[Stored items]
......

(* ===== verification/ArmParallel.v ===== *)
(** * Media instructions

    The labels of [InterpreterMainLoop] (core/arm/dyncom/arm_dyncom_interpreter.cpp) for saturating arithmetic,
    parallel additions and subtractions of bytes and halfwords, selection, packing, extension and reversal. *)
From S2P Require Import Prelude ArmSupport ArmState ArmOperands ArmTranslate ArmAlu.

Module ArmP.
Import Arm ArmS ArmOp ArmI ArmA.

Section Handlers.
Context {M : Type} `{Bus M}.
Implicit Types s : cpu M.
#[local] Abbreviation arm := (@ArmS.arm M).

(** Halfwords and bytes of a word, and words made of them. *)
Definition lo16 (v : Z) : Z := Z.land v 0xFFFF.
Definition hi16 (v : Z) : Z := Z.land (Z.shiftr v 16) 0xFFFF.
Definition byte (n v : Z) : Z := Z.land (Z.shiftr v (8 * n)) 0xFF.
Definition join16 (lo hi : Z) : Z := Z.lor (Z.land lo 0xFFFF) (Z.shiftl (Z.land hi 0xFFFF) 16).
Definition join8 (b0 b1 b2 b3 : Z) : Z :=
  Z.lor (Z.lor (Z.lor (Z.land b0 0xFF) (Z.shiftl (Z.land b1 0xFF) 8)) (Z.shiftl (Z.land b2 0xFF) 16)) (Z.shiftl (Z.land b3 0xFF) 24).

(** The four operations on halfwords [op2] selects: both sums, exchanged with the difference low, exchanged with
    the sum low, both differences; [None] for another [op2]. *)
Definition halves (add sub : Z -> Z -> Z) (op2 rn_lo rn_hi rm_lo rm_hi : Z) : option (Z * Z) :=
  match op2 with
  | 0 => Some (add rn_lo rm_lo, add rn_hi rm_hi)
  | 1 => Some (sub rn_lo rm_hi, add rn_hi rm_lo)
  | 2 => Some (add rn_lo rm_hi, sub rn_hi rm_lo)
  | 3 => Some (sub rn_lo rm_lo, sub rn_hi rm_hi)
  | _ => None
  end.

(** ** Saturation *)

Definition saturated (result : Z) : Z := if POS result =? 0 then 0x7FFFFFFF else 0x80000000.
Definition QADD_INST (op1 Rm Rn Rd : Z) : arm unit :=
  rm ← get_reg Rm; rn ← get_reg Rn;
  let doubled := u32 (rn * 2) in
  let double_overflows := AddOverflow rn rn doubled in
  let mul := if double_overflows then saturated doubled else doubled in
  let add a b := let r := u32 (a + b) in (r, AddOverflow a b r) in
  let sub a b := let r := u32 (a - b) in (r, SubOverflow a b r) in
  let '(result, overflows, q) :=
    match op1 with
    | 0 => (add rm rn, false)
    | 1 => (sub rm rn, false)
    | 2 => (add rm mul, double_overflows)
    | 3 => (sub rm mul, double_overflows)
    | _ => ((0, false), false)
    end in
  _ ← set_Q (overflows || q);
  set_reg Rd (if overflows : bool then saturated result else result).

Definition QADD8_INST (op2 Rm Rn Rd : Z) : arm unit :=
  rm ← get_reg Rm; rn ← get_reg Rn;
  let bytes f := (Z.lor (f (byte 0 rn) (byte 0 rm)) (Z.shiftl (f (byte 1 rn) (byte 1 rm)) 8),
                  Z.lor (f (byte 2 rn) (byte 2 rm)) (Z.shiftl (f (byte 3 rn) (byte 3 rm)) 8)) in
  let '(lo_result, hi_result) :=
    match halves ARMul_SignedSaturatedAdd16 ARMul_SignedSaturatedSub16 op2 (lo16 rn) (hi16 rn) (lo16 rm) (hi16 rm) with
    | Some r => r
    | None => if op2 =? 4 then bytes ARMul_SignedSaturatedAdd8 else if op2 =? 7 then bytes ARMul_SignedSaturatedSub8 else (0, 0)
    end in
  set_reg Rd (join16 lo_result hi_result).

Definition UQADD8_INST (op2 Rm Rn Rd : Z) : arm unit :=
  rm ← get_reg Rm; rn ← get_reg Rn;
  let bytes f := (Z.lor (f (byte 0 rn) (byte 0 rm)) (Z.shiftl (f (byte 1 rn) (byte 1 rm)) 8),
                  Z.lor (f (byte 2 rn) (byte 2 rm)) (Z.shiftl (f (byte 3 rn) (byte 3 rm)) 8)) in
  let '(lo_val, hi_val) :=
    match halves ARMul_UnsignedSaturatedAdd16 ARMul_UnsignedSaturatedSub16 op2 (lo16 rn) (hi16 rn) (lo16 rm) (hi16 rm) with
    | Some r => r
    | None => if op2 =? 4 then bytes ARMul_UnsignedSaturatedAdd8 else bytes ARMul_UnsignedSaturatedSub8
    end in
  set_reg Rd (join16 lo_val hi_val).

(** The operand of SSAT and USAT: an arithmetic shift by 32 is written as one by 0. *)
Definition sat_operand (shift_type imm5 rn : Z) : Z :=
  let shift_amount := if (shift_type =? 1) && (imm5 =? 0) then 31 else imm5 in
  if shift_type =? 0 then u32 (Z.shiftl rn shift_amount) else if shift_type =? 1 then u32 (Z.shiftr (s32 rn) shift_amount) else rn.
Definition saturate (f : Z -> Z -> Z * bool) (Rn Rd imm5 sat_imm shift_type : Z) : arm unit :=
  rn ← get_reg Rn;
  let '(v, q) := f (s32 (sat_operand shift_type imm5 rn)) sat_imm in
  _ ← set_Q q; set_reg Rd v.
Definition SSAT_INST (Rn Rd imm5 sat_imm shift_type : Z) : arm unit := saturate ARMul_SignedSatQ Rn Rd imm5 sat_imm shift_type.
Definition USAT_INST (Rn Rd imm5 sat_imm shift_type : Z) : arm unit := saturate ARMul_UnsignedSatQ Rn Rd imm5 sat_imm shift_type.
Definition saturate16 (f : Z -> Z -> Z * bool) (Rn Rd saturate_to : Z) : arm unit :=
  rn ← get_reg Rn;
  let '(lo, sat1) := f (s16 rn) saturate_to in
  let '(hi, sat2) := f (Z.shiftr (s32 rn) 16) saturate_to in
  _ ← set_reg Rd (Z.lor (Z.land lo 0xFFFF) (u32 (Z.shiftl hi 16))); set_Q (sat1 || sat2).
Definition SSAT16_INST (Rn Rd saturate_to : Z) : arm unit := saturate16 ARMul_SignedSatQ Rn Rd saturate_to.
Definition USAT16_INST (Rn Rd saturate_to : Z) : arm unit := saturate16 ARMul_UnsignedSatQ Rn Rd saturate_to.

(** ** Parallel arithmetic *)

(** The bits of the status register that say how the bytes compared. *)
Definition set_GE16 (lo hi : bool) s : cpu M := set_bit 19 hi (set_bit 18 hi (set_bit 17 lo (set_bit 16 lo s))).
Definition set_GE8 (b0 b1 b2 b3 : bool) s : cpu M := set_bit 19 b3 (set_bit 18 b2 (set_bit 17 b1 (set_bit 16 b0 s))).

Definition SADD8_INST (op2 Rm Rn Rd : Z) : arm unit :=
  rm ← get_reg Rm; rn ← get_reg Rn;
  match halves Z.add Z.sub op2 (s16 (lo16 rn)) (s16 (hi16 rn)) (s16 (lo16 rm)) (s16 (hi16 rm)) with
  | Some (lo, hi) => _ ← set_reg Rd (join16 lo hi); modify (set_GE16 (0 <=? lo) (0 <=? hi))
  | None =>
      when ((op2 =? 4) || (op2 =? 7))
        (let f := if op2 =? 4 then Z.add else Z.sub in
         let v n := f (s8 (byte n rn)) (s8 (byte n rm)) in
         _ ← set_reg Rd (join8 (v 0) (v 1) (v 2) (v 3)); modify (set_GE8 (0 <=? v 0) (0 <=? v 1) (0 <=? v 2) (0 <=? v 3)))
  end.

Definition SHADD8_INST (op2 Rm Rn Rd : Z) : arm unit :=
  rm ← get_reg Rm; rn ← get_reg Rn;
  match halves Z.add Z.sub op2 (s16 (lo16 rn)) (s16 (hi16 rn)) (s16 (lo16 rm)) (s16 (hi16 rm)) with
  | Some (lo, hi) => set_reg Rd (join16 (Z.shiftr lo 1) (Z.shiftr hi 1))
  | None =>
      when ((op2 =? 4) || (op2 =? 7))
        (let f := if op2 =? 4 then Z.add else Z.sub in
         let v n := Z.shiftr (f (s8 (byte n rn)) (s8 (byte n rm))) 1 in
         set_reg Rd (join8 (v 0) (v 1) (v 2) (v 3)))
  end.

Definition UADD8_INST (op2 Rm Rn Rd : Z) : arm unit :=
  rm ← get_reg Rm; rn ← get_reg Rn;
  let none (x : Z) := Z.land (u32 x) 0xFFFF0000 =? 0 in
  match halves Z.add Z.sub op2 (lo16 rn) (hi16 rn) (lo16 rm) (hi16 rm) with
  | Some (lo, hi) =>
      let '(ge_lo, ge_hi) :=
        match op2 with
        | 0 => (negb (none lo), negb (none hi))
        | 1 => (0 <=? lo, 0x10000 <=? hi)
        | 2 => (0x10000 <=? lo, 0 <=? hi)
        | _ => (none lo, none hi)
        end in
      _ ← modify (set_GE16 ge_lo ge_hi); set_reg Rd (join16 lo hi)
  | None =>
      if (op2 =? 4) || (op2 =? 7) then
        let f := if op2 =? 4 then Z.add else Z.sub in
        let v n := f (byte n rn) (byte n rm) in
        let ge n := (if op2 =? 4 then 0x100 else 0) <=? v n in
        _ ← modify (set_GE8 (ge 0) (ge 1) (ge 2) (ge 3));
        set_reg Rd (join16 (Z.lor (Z.land (v 0) 0xFF) (Z.shiftl (Z.land (v 1) 0xFF) 8)) (Z.lor (Z.land (v 2) 0xFF) (Z.shiftl (Z.land (v 3) 0xFF) 8)))
      else set_reg Rd (join16 0 0)
  end.

Definition UHADD8_INST (op2 Rm Rn Rd : Z) : arm unit :=
  rm ← get_reg Rm; rn ← get_reg Rn;
  let add a b := u32 (a + b) in
  let sub a b := u32 (a - b) in
  match halves add sub op2 (lo16 rn) (hi16 rn) (lo16 rm) (hi16 rm) with
  | Some (lo, hi) => set_reg Rd (join16 (Z.shiftr lo 1) (Z.shiftr hi 1))
  | None =>
      when ((op2 =? 4) || (op2 =? 7))
        (let f := if op2 =? 4 then add else sub in
         let v n := Z.shiftr (f (byte n rn) (byte n rm)) 1 in
         set_reg Rd (join8 (v 0) (v 1) (v 2) (v 3)))
  end.

Definition SEL_INST (Rm Rn Rd : Z) : arm unit :=
  to ← get_reg Rm; from ← get_reg Rn; cpsr ← read Cpsr;
  let select n mask := Z.land (if Z.land cpsr (Z.shiftl 1 n) =? 0 then to else from) mask in
  set_reg Rd (Z.lor (Z.lor (Z.lor (select 16 0xff) (select 17 0x0000ff00)) (select 18 0x00ff0000)) (select 19 0xff000000)).

Definition USADA8_INST (Ra Rm Rn Rd : Z) : arm unit :=
  rm ← get_reg Rm; rn ← get_reg Rn;
  let diff n := ARMul_UnsignedAbsoluteDifference (byte n rn) (byte n rm) in
  let finalDif := diff 0 + diff 1 + diff 2 + diff 3 in
  if Ra =? 15 then set_reg Rd finalDif else ra ← get_reg Ra; set_reg Rd (finalDif + ra).

(** ** Packing, reversal and extension *)

Definition PKHBT_INST (Rm Rn Rd imm : Z) : arm unit :=
  rn ← get_reg Rn; rm ← get_reg Rm; set_reg Rd (Z.lor (Z.land rn 0xFFFF) (Z.land (u32 (Z.shiftl rm imm)) 0xFFFF0000)).
Definition PKHTB_INST (Rm Rn Rd imm : Z) : arm unit :=
  rn ← get_reg Rn; rm ← get_reg Rm;
  let shift_imm := if imm =? 0 then 31 else imm in
  set_reg Rd (Z.lor (Z.land (Z.shiftr (s32 rm) shift_imm) 0xFFFF) (Z.land rn 0xFFFF0000)).

Definition REV_INST (Rd Rm op1 op2 : Z) : arm unit :=
  rm ← get_reg Rm;
  if (op1 =? 3) && (op2 =? 1) then
    set_reg Rd (Z.lor (Z.lor (Z.lor (Z.shiftl (Z.land rm 0xFF) 24) (Z.shiftl (Z.land (Z.shiftr rm 8) 0xFF) 16))
      (Z.shiftl (Z.land (Z.shiftr rm 16) 0xFF) 8)) (Z.land (Z.shiftr rm 24) 0xFF))
  else if (op1 =? 3) && (op2 =? 5) then
    set_reg Rd (Z.lor (Z.lor (Z.lor (Z.shiftl (Z.land rm 0xFF) 8) (Z.shiftr (Z.land rm 0xFF00) 8)) (Z.shiftl (Z.land rm 0xFF0000) 8))
      (Z.shiftr (Z.land rm 0xFF000000) 8))
  else when ((op1 =? 7) && (op2 =? 5))
    (_ ← set_reg Rd (Z.lor (Z.shiftl (Z.land rm 0xFF) 8) (Z.shiftr (Z.land rm 0xFF00) 8));
     rd ← get_reg Rd; when (negb (Z.land rd 0x8000 =? 0)) (set_reg Rd (Z.lor rd 0xffff0000))).

(** The rotated operand. *)
Definition rotated (Rm rotate : Z) : arm Z := rm ← get_reg Rm; mret (ROTATE_RIGHT_32 rm (8 * rotate)).
Definition SXTH_INST (Rd Rm rotate : Z) : arm unit :=
  v ← rotated Rm rotate; set_reg Rd (if BIT v 15 =? 0 then Z.land v 0xffff else Z.lor v 0xffff0000).
Definition SXTB_INST (Rd Rm rotate : Z) : arm unit :=
  v ← rotated Rm rotate; set_reg Rd (if BIT v 7 =? 0 then Z.land v 0xff else Z.lor v 0xffffff00).
Definition UXTH_INST (Rd Rm rotate : Z) : arm unit := v ← rotated Rm rotate; set_reg Rd (Z.land v 0xffff).
Definition UXTB_INST (Rd Rm rotate : Z) : arm unit := v ← rotated Rm rotate; set_reg Rd (Z.land v 0xff).
Definition UXTAH_INST (Rd Rn Rm rotate : Z) : arm unit :=
  v ← rotated Rm rotate; rn ← get_reg Rn; set_reg Rd (rn + Z.land v 0xffff).
Definition UXTAB_INST (Rd Rn Rm rotate : Z) : arm unit :=
  v ← rotated Rm rotate; rn ← get_reg Rn; set_reg Rd (rn + Z.land v 0xff).
Definition SXTAB_INST (Rd Rn Rm rotate : Z) : arm unit :=
  v ← rotated Rm rotate; rn ← get_reg Rn;
  let operand2 := Z.land v 0xff in
  set_reg Rd (rn + if Z.land 0x80 operand2 =? 0 then operand2 else Z.lor 0xFFFFFF00 operand2).
Definition SXTAH_INST (Rd Rn Rm rotate : Z) : arm unit :=
  v ← rotated Rm rotate; rn ← get_reg Rn;
  let operand2 := Z.land v 0xffff in
  set_reg Rd (rn + if Z.land 0x8000 operand2 =? 0 then operand2 else Z.lor 0xFFFF0000 operand2).
Definition SXTAB16_INST (Rd Rn Rm rotate : Z) : arm unit :=
  rm ← get_reg Rm; rn ← get_reg Rn;
  let rotation := rotate * 8 in
  let rm := if rotation =? 0 then rm else Z.lor (u32 (Z.shiftl rm (32 - rotation))) (Z.shiftr rm rotation) in
  let lo_byte := u32 (s8 (Z.land rm 0xFF)) in
  let hi_byte := u32 (s8 (Z.land (Z.shiftr rm 16) 0xFF)) in
  let '(lo, hi) := if Rn =? 15 then (lo_byte, hi_byte) else (u32 (rn + lo_byte), u32 (Z.shiftr rn 16 + hi_byte)) in
  set_reg Rd (Z.lor (Z.land lo 0xFFFF) (u32 (Z.shiftl hi 16))).
Definition UXTAB16_INST (Rd Rn Rm rotate : Z) : arm unit :=
  rm ← get_reg Rm;
  let rotated_rm := ROTATE_RIGHT_32 rm (rotate * 8) in
  if Rn =? 15 then set_reg Rd (Z.land rotated_rm 0x00FF00FF)
  else
    rn ← get_reg Rn;
    let lo_result := u16 (Z.land rn 0xFFFF + Z.land rotated_rm 0xFF) in
    let hi_result := u16 (Z.shiftr rn 16 + Z.land (Z.shiftr rotated_rm 16) 0xFF) in
    set_reg Rd (Z.lor (Z.shiftl hi_result 16) (Z.land lo_result 0xFFFF)).

End Handlers.
End ArmP.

......

Check each line of the entries above, and show every one holding the word "reversal".

    parallel additions and subtractions of bytes and halfwords, selection, packing, extension and reversal. *)
(** ** Packing, reversal and extension *)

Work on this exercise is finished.